--- Records to process ---
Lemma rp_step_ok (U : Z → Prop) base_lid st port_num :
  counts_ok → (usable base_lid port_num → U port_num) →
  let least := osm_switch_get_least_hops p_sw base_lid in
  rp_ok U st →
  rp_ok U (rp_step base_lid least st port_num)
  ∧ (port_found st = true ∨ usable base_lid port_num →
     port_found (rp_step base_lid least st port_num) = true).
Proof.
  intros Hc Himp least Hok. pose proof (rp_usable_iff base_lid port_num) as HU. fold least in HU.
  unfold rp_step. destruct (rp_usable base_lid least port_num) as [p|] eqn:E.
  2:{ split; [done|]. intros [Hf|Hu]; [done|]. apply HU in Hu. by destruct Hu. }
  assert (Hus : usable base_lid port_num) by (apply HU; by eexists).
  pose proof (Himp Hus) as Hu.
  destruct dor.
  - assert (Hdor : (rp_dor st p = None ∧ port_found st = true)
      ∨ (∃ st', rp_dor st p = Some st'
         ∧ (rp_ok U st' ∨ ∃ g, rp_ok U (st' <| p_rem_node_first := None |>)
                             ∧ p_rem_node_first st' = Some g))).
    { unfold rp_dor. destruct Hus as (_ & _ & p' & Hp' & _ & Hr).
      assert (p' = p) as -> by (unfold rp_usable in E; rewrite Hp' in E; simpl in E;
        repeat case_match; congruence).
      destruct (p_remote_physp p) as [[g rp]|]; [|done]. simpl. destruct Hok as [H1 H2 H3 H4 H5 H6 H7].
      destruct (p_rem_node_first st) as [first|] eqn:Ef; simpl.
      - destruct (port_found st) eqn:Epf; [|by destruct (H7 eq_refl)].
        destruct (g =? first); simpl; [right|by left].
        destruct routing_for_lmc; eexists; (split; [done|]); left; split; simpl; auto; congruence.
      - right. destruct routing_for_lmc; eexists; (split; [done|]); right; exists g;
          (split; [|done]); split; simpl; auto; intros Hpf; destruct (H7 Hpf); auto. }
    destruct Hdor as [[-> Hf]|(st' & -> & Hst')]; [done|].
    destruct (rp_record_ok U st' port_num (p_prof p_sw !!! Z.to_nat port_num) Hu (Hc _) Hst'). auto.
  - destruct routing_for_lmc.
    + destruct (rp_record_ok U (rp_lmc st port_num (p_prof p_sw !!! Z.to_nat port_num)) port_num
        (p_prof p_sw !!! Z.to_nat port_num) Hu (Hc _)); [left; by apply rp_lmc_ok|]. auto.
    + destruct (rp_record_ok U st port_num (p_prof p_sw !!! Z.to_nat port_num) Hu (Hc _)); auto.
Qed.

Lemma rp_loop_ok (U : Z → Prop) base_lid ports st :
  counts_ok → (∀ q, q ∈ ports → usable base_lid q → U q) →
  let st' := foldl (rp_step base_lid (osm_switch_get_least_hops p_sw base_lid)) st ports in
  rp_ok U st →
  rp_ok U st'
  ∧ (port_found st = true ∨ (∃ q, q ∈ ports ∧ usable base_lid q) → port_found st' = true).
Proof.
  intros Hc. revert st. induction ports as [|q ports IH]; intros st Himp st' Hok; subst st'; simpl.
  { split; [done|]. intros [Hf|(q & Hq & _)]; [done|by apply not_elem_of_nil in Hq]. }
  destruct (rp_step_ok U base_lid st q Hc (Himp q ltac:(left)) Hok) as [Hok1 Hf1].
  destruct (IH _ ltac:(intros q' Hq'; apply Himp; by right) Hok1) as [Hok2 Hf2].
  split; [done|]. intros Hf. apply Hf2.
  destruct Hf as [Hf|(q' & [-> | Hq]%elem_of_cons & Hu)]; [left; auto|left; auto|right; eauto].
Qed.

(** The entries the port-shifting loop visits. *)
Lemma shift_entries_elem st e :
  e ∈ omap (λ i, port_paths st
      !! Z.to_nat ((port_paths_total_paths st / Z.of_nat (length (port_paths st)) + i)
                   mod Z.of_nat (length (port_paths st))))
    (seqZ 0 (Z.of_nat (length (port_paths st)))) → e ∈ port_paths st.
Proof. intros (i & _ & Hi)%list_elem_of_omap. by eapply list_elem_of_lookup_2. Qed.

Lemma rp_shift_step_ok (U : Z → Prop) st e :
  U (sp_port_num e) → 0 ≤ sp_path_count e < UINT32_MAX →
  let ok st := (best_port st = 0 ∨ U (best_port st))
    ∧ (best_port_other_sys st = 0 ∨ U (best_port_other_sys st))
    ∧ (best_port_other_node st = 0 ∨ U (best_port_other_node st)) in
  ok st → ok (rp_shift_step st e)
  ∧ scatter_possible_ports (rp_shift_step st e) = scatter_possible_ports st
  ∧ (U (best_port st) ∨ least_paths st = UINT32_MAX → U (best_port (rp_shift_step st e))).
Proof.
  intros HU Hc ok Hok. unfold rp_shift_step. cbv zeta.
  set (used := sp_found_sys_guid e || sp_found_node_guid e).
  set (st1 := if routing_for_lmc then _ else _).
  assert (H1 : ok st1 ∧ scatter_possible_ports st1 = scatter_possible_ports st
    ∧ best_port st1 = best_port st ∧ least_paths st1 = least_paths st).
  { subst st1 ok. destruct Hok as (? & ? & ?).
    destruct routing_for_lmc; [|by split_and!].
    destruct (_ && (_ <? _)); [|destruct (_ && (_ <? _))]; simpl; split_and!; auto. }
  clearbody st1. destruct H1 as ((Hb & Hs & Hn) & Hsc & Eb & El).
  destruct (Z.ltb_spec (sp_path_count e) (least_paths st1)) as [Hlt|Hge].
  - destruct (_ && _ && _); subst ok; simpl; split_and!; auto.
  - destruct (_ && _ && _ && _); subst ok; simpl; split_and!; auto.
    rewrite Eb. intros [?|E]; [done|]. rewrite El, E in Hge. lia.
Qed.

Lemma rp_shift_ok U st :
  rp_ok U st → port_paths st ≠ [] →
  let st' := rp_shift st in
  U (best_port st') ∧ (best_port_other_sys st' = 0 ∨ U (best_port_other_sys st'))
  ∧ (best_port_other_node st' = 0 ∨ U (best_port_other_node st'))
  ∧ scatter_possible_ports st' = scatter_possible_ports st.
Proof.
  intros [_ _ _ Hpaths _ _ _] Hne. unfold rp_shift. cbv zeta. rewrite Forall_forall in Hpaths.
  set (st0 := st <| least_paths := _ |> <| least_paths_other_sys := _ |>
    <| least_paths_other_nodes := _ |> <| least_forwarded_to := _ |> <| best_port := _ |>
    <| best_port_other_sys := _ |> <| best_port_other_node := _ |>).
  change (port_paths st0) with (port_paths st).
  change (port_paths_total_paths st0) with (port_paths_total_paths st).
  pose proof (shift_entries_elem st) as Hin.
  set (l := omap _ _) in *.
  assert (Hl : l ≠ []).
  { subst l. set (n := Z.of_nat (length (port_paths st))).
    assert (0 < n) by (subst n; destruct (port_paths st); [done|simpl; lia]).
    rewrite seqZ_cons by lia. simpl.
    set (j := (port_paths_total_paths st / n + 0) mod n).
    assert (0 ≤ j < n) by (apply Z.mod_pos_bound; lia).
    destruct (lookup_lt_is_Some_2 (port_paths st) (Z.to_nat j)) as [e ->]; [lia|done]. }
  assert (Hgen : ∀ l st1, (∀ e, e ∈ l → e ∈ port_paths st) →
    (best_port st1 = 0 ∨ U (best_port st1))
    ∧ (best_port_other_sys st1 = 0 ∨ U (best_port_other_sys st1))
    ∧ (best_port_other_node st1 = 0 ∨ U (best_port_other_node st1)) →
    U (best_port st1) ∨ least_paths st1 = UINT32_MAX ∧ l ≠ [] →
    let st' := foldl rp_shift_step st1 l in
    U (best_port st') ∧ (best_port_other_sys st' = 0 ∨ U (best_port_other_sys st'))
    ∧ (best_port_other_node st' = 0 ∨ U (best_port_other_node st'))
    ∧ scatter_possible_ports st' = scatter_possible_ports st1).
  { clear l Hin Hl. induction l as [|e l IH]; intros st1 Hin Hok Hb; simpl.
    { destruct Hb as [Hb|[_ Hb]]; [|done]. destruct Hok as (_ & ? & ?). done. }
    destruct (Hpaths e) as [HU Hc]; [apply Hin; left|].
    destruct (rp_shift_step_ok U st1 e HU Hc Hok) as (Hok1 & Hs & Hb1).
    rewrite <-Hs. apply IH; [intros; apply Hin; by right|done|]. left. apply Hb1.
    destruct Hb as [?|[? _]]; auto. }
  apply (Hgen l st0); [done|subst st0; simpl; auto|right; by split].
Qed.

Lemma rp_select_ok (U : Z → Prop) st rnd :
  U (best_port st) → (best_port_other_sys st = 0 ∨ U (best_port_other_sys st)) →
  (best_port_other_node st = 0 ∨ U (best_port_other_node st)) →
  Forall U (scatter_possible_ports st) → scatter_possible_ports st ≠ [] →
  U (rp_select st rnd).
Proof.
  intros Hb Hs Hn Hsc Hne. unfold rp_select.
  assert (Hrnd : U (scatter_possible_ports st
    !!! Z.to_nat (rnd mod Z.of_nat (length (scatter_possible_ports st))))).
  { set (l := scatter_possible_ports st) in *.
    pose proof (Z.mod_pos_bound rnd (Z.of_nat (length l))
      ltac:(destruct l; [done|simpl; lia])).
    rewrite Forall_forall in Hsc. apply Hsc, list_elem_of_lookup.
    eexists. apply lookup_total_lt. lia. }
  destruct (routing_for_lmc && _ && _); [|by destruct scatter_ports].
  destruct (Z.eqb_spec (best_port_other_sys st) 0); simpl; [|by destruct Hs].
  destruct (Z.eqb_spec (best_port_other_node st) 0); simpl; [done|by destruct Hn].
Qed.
---
Your reply is to repeat, unchanged, the lines above running from the one with "counts_ok → (usable" up to and including the one with "destruct (p_rem_node_first st)".

**Answer area:**
  counts_ok → (usable base_lid port_num → U port_num) →
  let least := osm_switch_get_least_hops p_sw base_lid in
  rp_ok U st →
  rp_ok U (rp_step base_lid least st port_num)
  ∧ (port_found st = true ∨ usable base_lid port_num →
     port_found (rp_step base_lid least st port_num) = true).
Proof.
  intros Hc Himp least Hok. pose proof (rp_usable_iff base_lid port_num) as HU. fold least in HU.
  unfold rp_step. destruct (rp_usable base_lid least port_num) as [p|] eqn:E.
  2:{ split; [done|]. intros [Hf|Hu]; [done|]. apply HU in Hu. by destruct Hu. }
  assert (Hus : usable base_lid port_num) by (apply HU; by eexists).
  pose proof (Himp Hus) as Hu.
  destruct dor.
  - assert (Hdor : (rp_dor st p = None ∧ port_found st = true)
      ∨ (∃ st', rp_dor st p = Some st'
         ∧ (rp_ok U st' ∨ ∃ g, rp_ok U (st' <| p_rem_node_first := None |>)
                             ∧ p_rem_node_first st' = Some g))).
    { unfold rp_dor. destruct Hus as (_ & _ & p' & Hp' & _ & Hr).
      assert (p' = p) as -> by (unfold rp_usable in E; rewrite Hp' in E; simpl in E;
        repeat case_match; congruence).
      destruct (p_remote_physp p) as [[g rp]|]; [|done]. simpl. destruct Hok as [H1 H2 H3 H4 H5 H6 H7].
      destruct (p_rem_node_first st) as [first|] eqn:Ef; simpl.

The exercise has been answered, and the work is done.